At Care Images, we want to engage with people representing all sections of our communities. Aside from the wide and varied list of photographers and models who work on our library, we are also working with aspiring writers for our blog.
And it is with great pleasure that we welcome Maiya Keidan, a young journalism graduate from Canada currently residing in London whose first posting gives a good insight into the effects of the government cuts in the UK.
When the latest UK government was installed, we were warned: expect widespread cuts across all sectors. The reason? A £160bn debt needed to be substantially reduced. Well, the government has certainly stayed true to that promise. We’ve seen budgets for housing and child benefit downsized as well as massive hacks to funding of academic disciples like scientific research.
Fears of how cutbacks will affect various sectors are rampant throughout the country and the latest worries have been emphasized by projections compiled by Age UK. The organization examined the ramifications of a proposed four-year initiative to cut care services by 7% and found that 250,000 people would be left without essential support.
Though I wouldn’t dream of criticizing this slash-and-burn style, I do feel comfortable railing against this recent trend to blast the underprivileged. And with Age UK to attest to the hit to seniors, there’s no denying that this is exactly where policy is moving—targeting the disadvantaged.
I’m not the only one who’s worried for the health and safety of this segment of the population. The Local Government Association (LGA) has written to local MPs that councils across the country will be instructed to axe critical resources for patients in care. Senior citizens—those who rely on these services to wake up in the morning, get washed, fed and dressed—face the threat of losing these fundamental home services, they reminded the local government representatives.

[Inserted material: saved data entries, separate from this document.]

(** ** Submission *)

(** [sendRequest]: a [select] over the send on [c.requests], the context's
    [Done] channel and a [default].  The send is ready when the buffer has
    room or the channel is closed, [Done] when the context has ended with the
    error [ctx]; when both are ready the runtime picks one, which [pick_done]
    records; when neither is, the [default] branch runs.  The send on a
    closed channel panics: [None]. *)
Definition sendRequest (requests : chan request) (ctx : option error)
    (pick_done : bool) (req : request) : option (chan request * option error) :=
  let sent := {| cap := cap requests; queue := queue requests ++ [req];
                 closed := false |} in
  if closed requests then
    match ctx with
    | Some e => if pick_done then Some (requests, Some e) else None
    | None => None
    end
  else if decide (length (queue requests) < cap requests)%nat then
    match ctx with
    | Some e => if pick_done then Some (requests, Some e) else Some (sent, None)
    | None => Some (sent, None)
    end
  else
    match ctx with
    | Some e => Some (requests, Some e)
    | None => Some (requests, Some ErrCouldNotSendRequest)
    end.

(** Callers submitting one after the other under live contexts while the
    frame handler takes nothing: the channel afterwards and what each call
    returned. *)
Fixpoint submit_all (requests : chan request) (reqs : list request)
    : option (chan request * list (option error)) :=
  match reqs with
  | [] => Some (requests, [])
  | req :: reqs' =>
      match sendRequest requests None false req with
      | None => None
      | Some (requests', e) =>
          match submit_all requests' reqs' with
          | None => None
          | Some (requests'', es) => Some (requests'', e :: es)
          end
      end
  end.

(** ** The handshake inside [connect] *)

(** [connect] calls [init] before it starts the receive loop and the frame
    handler, and in the same goroutine: while [init] runs nobody takes a
    request from [c.requests], nothing is written to the socket and no
    response channel receives a frame.  A request made by [init] ends in one
    of two ways: [sendRequest] returns an error, or the request is queued and
    its caller waits until the init context, which has a deadline of ten
    seconds, is done.  [submit] is what [sendRequest] returns for a frame,
    given the frames submitted before it; [ctx_err] is the error of the init
    context once it is done. *)
Definition unserved (submit : list (list Z) -> list Z -> option error)
    (ctx_err : error) : list (list Z) -> list Z -> exchange :=
  fun earlier b =>
    match submit earlier b with
    | Some e => SubmitFailed e
    | None => ContextDone ctx_err
    end.

(** [connect] up to the start of the receive loop: the dial (its error, if
    any, is given) and the handshake.  [Some e] is the error [connect]
    returns, ending this turn of the connection loop; [None] lets
    [connect] go on to serve. *)
Definition connect_handshake
    (submit : list (list Z) -> list Z -> option error) (ctx_err : error)
    (ReadFile : string -> list Z + error) (identity : list (string * string))
    (addr cookiePath : string) (dial : option error) : Call (option error) :=
  match dial with
  | Some e =>
      ret (Some (fmt_Errorf "could not dial pulseaudio server %s: %w"
                   [FmtStr addr; FmtErr e]))
  | None =>
      (do e <- init (unserved submit ctx_err) ReadFile identity cookiePath ;;
       match e with
       | Some e => ret (Some (fmt_Errorf "error during init: %w" [FmtErr e]))
       | None => ret None
       end)%call
  end.

(** ** Mute *)

(** Modelled from the spec: the code of SET_SINK_MUTE. *)
Definition commandSetSinkMute : Z := 39.

Section Mute.

Variable peer : list (list Z) -> list Z -> exchange.
Variable bread_Server : decoder Server.
Variable bread_Sink : decoder Sink.

(** The rune ['0'] or ['1'], converted with [uint8]. *)
Definition muteCmd (mute : bool) : Z := if mute then 49 else 48.

Definition SetSinkMute (sinkName : string) (mute : bool) : Call (option error) :=
  (do (_, e) <- Client_request peer commandSetSinkMute
                  [ArgByte uint32Tag; ArgUint32 0xffffffff;
                   ArgByte stringTag; ArgBytes (bytes_of_string sinkName);
                   ArgByte 0; ArgByte (byte_of (muteCmd mute))] ;;
   ret e)%call.

(** [ServerInfo] returns a nil server only next to an error, so the test
    [err != nil || s == nil] is the error case. *)
Definition SetMute (mute : bool) : Call (option error) :=
  (do s <- ServerInfo peer bread_Server ;;
   match s with
   | inr e => ret (Some e)
   | inl s => SetSinkMute (DefaultSink s) mute
   end)%call.

(** The [for ... range sinks] loop of [Mute]: the flag of the first sink
    named like the default sink. *)
Fixpoint Mute_loop (sinks : list Sink) (default : string) : option bool :=
  match sinks with
  | [] => None
  | sink :: sinks' =>
      if decide (Name sink <> default) then Mute_loop sinks' default
      else Some (Muted sink)
  end.

Definition Mute : Call (bool * option error) :=
  (do s <- ServerInfo peer bread_Server ;;
   match s with
   | inr e => ret (false, Some e)
   | inl s =>
       do r <- Sinks peer bread_Sink ;;
       match r with
       | inr e => ret (false, Some e)
       | inl sinks =>
           match Mute_loop sinks (DefaultSink s) with
           | Some m => ret (m, None)
           | None => ret (true, Some (fmt_Errorf "couldn't find Sink" []))
           end
       end
   end)%call.

Definition ToggleMute : Call (bool * option error) :=
  (do s <- ServerInfo peer bread_Server ;;
   match s with
   | inr e => ret (true, Some e)
   | inl _ =>
       do (muted, e) <- Mute ;;
       match e with
       | Some e => ret (true, Some e)
       | None =>
           do e <- SetMute (negb muted) ;;
           ret (negb muted, e)
       end
   end)%call.

End Mute.

(** ** Reading the text of [pactl list sinks]

    The definitions of this part follow the source on lines of ASCII
    characters ([ascii_only]), for which ranging over the runes of a string
    is ranging over its bytes and the white space of [strings.TrimSpace] is
    the six characters of [is_space]; what the source does with other lines
    is not modelled, and every statement about these definitions is for
    ASCII lines. *)

(** The characters [strings.TrimSpace] removes among the ASCII ones: tab,
    line feed, vertical tab, form feed, carriage return, space. *)
Definition is_space (c : ascii) : bool :=
  let n := nat_of_ascii c in
  (Nat.leb 9 n && Nat.leb n 13) || Nat.eqb n 32.

Fixpoint trim_left (s : string) : string :=
  match s with
  | EmptyString => EmptyString
  | String c s' => if is_space c then trim_left s' else s
  end.

Fixpoint string_rev_append (s acc : string) : string :=
  match s with
  | EmptyString => acc
  | String c s' => string_rev_append s' (String c acc)
  end.

Definition string_rev (s : string) : string := string_rev_append s EmptyString.

Definition TrimSpace (s : string) : string :=
  string_rev (trim_left (string_rev (trim_left s))).

(** The strings this part is about: every character is an ASCII one. *)
Fixpoint ascii_only (s : string) : bool :=
  match s with
  | EmptyString => true
  | String c s' => Nat.ltb (nat_of_ascii c) 128 && ascii_only s'
  end.

Definition tab : ascii := ascii_of_nat 9.
Definition colon : ascii := ascii_of_nat 58.
Definition equals_sign : ascii := ascii_of_nat 61.

(** The loop of [readToken] over the characters still to read, with the
    builder's content and the indent so far. *)
Fixpoint readToken_loop (isText : bool) (line : string) (token : string)
    (indent : nat) : string * nat * string :=
  match line with
  | EmptyString => (TrimSpace token, indent, EmptyString)
  | String r rest =>
      if Ascii.eqb r tab then readToken_loop isText rest token (S indent)
      else if Ascii.eqb r colon || Ascii.eqb r equals_sign then
        if isText then readToken_loop isText rest (token ++ String r EmptyString) indent
        else (TrimSpace token, indent, rest)
      else readToken_loop isText rest (token ++ String r EmptyString) indent
  end.

Definition readToken (line : string) (isText : bool) : string * nat * string :=
  readToken_loop isText line EmptyString 0.

(** A line without its tabs, and the number of its tabs. *)
Fixpoint without_tabs (s : string) : string :=
  match s with
  | EmptyString => EmptyString
  | String c s' => if Ascii.eqb c tab then without_tabs s' else String c (without_tabs s')
  end.

Fixpoint count_tabs (s : string) : nat :=
  match s with
  | EmptyString => O
  | String c s' => if Ascii.eqb c tab then S (count_tabs s') else count_tabs s'
  end.

(** No colon and no equals sign in the string. *)
Fixpoint no_separator (s : string) : bool :=
  match s with
  | EmptyString => true
  | String c s' => negb (Ascii.eqb c colon || Ascii.eqb c equals_sign) && no_separator s'
  end.

(** ** The fallback client over [pactl] *)

Definition ErrSinkNotFound : error := errors_New "sink not found in output".

Section Cli.

(** What [runListSinks] returns: the sinks parsed from the output of
    [pactl list sinks], or its error. *)
Variable runListSinks : list Sink + error.

(** What running [/usr/bin/pactl] with the given arguments returns. *)
Variable exec : list string -> option error.

Variable uint32_unrepresentable : spec_float -> Z.

(** [runSetVolume]: the arguments of the command that is run, and the
    result. *)
Definition runSetVolume (sink vol : Z) : list (list string) * option error :=
  let args := ["set-sink-volume"; pretty sink; String.append (pretty vol) "%"]%string in
  ([args],
   match exec args with
   | Some e => Some (fmt_Errorf "error executing command: %w" [FmtErr e])
   | None => None
   end).

(** The loop of [CliClient.SetVolume] over the sinks. *)
Fixpoint cli_SetVolume_loop (sinks : list Sink) (defaultSink : string) (vol : Z)
    : list (list string) * option error :=
  match sinks with
  | [] => ([], Some ErrSinkNotFound)
  | s :: sinks' =>
      if decide (Name s = defaultSink) then runSetVolume (Index s) vol
      else cli_SetVolume_loop sinks' defaultSink vol
  end.

(** The arguments [runListSinks] runs [/usr/bin/pactl] with. *)
Definition list_sinks_args : list string := ["list"; "sinks"]%string.

(** [CliClient.SetVolume]: the commands run, in order, and the result.
    [runListSinks] comes first and runs its command whatever comes of it. *)
Definition cli_SetVolume (defaultSink : string) (volume : spec_float)
    : list (list string) * option error :=
  match runListSinks with
  | inr e =>
      ([list_sinks_args],
       Some (fmt_Errorf "could not get sinks info: %w" [FmtErr e]))
  | inl sinks =>
      let '(cmds, e) :=
        cli_SetVolume_loop sinks defaultSink
          (uint32_of_float32 uint32_unrepresentable (f32_mul volume (f32_of_Z 100))) in
      (list_sinks_args :: cmds, e)
  end.

(** The loop of [CliClient.Volume] over the sinks. *)
Fixpoint cli_Volume_loop (sinks : list Sink) (defaultSink : string)
    : spec_float * option error :=
  match sinks with
  | [] => (S754_zero false, Some ErrSinkNotFound)
  | s :: sinks' =>
      if decide (Name s = defaultSink) then
        match CVolume s with
        | [] => (S754_zero false, None)
        | c0 :: _ => (f32_div (f32_of_Z c0) (f32_of_Z 100), None)
        end
      else cli_Volume_loop sinks' defaultSink
  end.

Definition cli_Volume (defaultSink : string) : spec_float * option error :=
  match runListSinks with
  | inr e => (S754_zero false,
              Some (fmt_Errorf "could not get sinks info: %w" [FmtErr e]))
  | inl sinks => cli_Volume_loop sinks defaultSink
  end.

End Cli.

(** ** Inputs for the examples *)

(** A request as [Client.request] builds it for a command without arguments:
    thirty bytes. *)
Definition sample_request (cmd : Z) (slot : nat) : request :=
  {| data := bwrite [ArgUint32 0; ArgUint32 0xffffffff; ArgUint32 0; ArgUint32 0;
                     ArgUint32 0; ArgByte uint32Tag; ArgUint32 cmd;
                     ArgByte uint32Tag; ArgUint32 0];
     response := slot |}.

(** The body of an inbound frame, past the header: the tagged response
    command, the tagged request tag, and the rest. *)
Definition inbound_body (rsp tag : Z) (payload : list Z) : list Z :=
  uint32Tag :: be32 rsp ++ uint32Tag :: be32 tag ++ payload.

Definition inbound (rsp tag : Z) (payload : list Z) : frame :=
  {| buff := Some (inbound_body rsp tag payload); err := None |}.

(** A subscription event as the server pushes it. *)
Definition subscribe_event (payload : list Z) : frame :=
  inbound commandSubscribeEvent 0xffffffff payload.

Many of these elderly people suffer from Dementia, Parkinson’s or Diabetes and rely on their care workers to maintain their physical and emotional health.
Andrew Harrop, director of policy and public affairs for Age UK, said that in addition to alleviating loneliness, “It is a health and safety service helping them to get up in the morning, making sure they are OK in the evening”.
Is our governing body so heartless that it plans to extract these services from the homes of such needy people? It appears so.
We could be witnessing the beginning of the end of these services, warned the LGA. My question is why must this group of individuals take such a hard hit? They are our Grandmothers and Grandfathers. They were productive members of society all through their lives. Now, they are to be abandoned—cast out like rubbish.